» Task objective
Work through the records that follow and return each line containing the word "auto".

» Materials provided
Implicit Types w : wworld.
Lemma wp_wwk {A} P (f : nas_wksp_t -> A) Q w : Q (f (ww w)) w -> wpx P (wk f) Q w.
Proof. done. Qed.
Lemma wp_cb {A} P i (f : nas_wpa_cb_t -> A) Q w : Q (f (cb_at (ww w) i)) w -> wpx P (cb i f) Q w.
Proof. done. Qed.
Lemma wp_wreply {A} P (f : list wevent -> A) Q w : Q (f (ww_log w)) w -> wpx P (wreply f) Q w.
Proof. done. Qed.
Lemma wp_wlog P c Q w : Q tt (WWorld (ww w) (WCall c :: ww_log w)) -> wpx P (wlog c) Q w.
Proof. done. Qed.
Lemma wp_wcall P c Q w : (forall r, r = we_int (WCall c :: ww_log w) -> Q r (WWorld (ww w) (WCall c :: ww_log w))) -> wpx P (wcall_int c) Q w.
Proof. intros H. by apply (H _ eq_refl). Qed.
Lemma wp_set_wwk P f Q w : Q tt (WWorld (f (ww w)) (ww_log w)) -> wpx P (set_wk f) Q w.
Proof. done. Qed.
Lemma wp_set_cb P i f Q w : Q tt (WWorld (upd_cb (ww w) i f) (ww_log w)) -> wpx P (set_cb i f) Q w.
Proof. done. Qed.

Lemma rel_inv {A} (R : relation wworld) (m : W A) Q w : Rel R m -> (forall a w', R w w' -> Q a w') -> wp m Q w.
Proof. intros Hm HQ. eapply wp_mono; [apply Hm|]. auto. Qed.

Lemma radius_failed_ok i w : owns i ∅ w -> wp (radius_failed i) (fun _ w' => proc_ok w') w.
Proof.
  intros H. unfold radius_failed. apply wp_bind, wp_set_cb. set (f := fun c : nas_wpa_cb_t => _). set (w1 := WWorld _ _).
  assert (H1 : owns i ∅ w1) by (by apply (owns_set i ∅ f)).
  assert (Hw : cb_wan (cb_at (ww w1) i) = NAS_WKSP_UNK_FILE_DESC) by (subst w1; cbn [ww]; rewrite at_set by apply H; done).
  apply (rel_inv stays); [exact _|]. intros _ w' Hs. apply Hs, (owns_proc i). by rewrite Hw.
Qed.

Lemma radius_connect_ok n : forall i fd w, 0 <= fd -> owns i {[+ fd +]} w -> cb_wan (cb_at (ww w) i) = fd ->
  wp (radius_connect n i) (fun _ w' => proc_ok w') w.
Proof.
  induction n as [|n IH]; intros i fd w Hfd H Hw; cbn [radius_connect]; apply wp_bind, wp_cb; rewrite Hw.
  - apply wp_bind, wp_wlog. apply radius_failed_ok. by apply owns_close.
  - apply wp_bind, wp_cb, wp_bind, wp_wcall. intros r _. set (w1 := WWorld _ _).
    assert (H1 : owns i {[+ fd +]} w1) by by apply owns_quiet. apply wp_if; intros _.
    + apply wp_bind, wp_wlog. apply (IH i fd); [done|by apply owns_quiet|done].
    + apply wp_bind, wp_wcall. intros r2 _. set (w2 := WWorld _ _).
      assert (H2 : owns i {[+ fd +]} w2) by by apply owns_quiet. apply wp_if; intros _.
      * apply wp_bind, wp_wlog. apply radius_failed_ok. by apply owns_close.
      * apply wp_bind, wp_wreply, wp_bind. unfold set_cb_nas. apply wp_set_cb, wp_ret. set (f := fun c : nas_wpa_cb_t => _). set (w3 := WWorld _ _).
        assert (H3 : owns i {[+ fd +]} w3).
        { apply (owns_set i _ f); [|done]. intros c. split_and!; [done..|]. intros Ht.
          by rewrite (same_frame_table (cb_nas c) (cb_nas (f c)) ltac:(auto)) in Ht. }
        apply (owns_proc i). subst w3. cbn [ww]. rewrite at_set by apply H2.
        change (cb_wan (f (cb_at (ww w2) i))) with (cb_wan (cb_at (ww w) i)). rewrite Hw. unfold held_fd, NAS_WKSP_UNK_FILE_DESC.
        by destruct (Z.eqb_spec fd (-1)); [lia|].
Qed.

» Exercise solution
Proof. intros Hm HQ. eapply wp_mono; [apply Hm|]. auto. Qed.
          by rewrite (same_frame_table (cb_nas c) (cb_nas (f c)) ltac:(auto)) in Ht. }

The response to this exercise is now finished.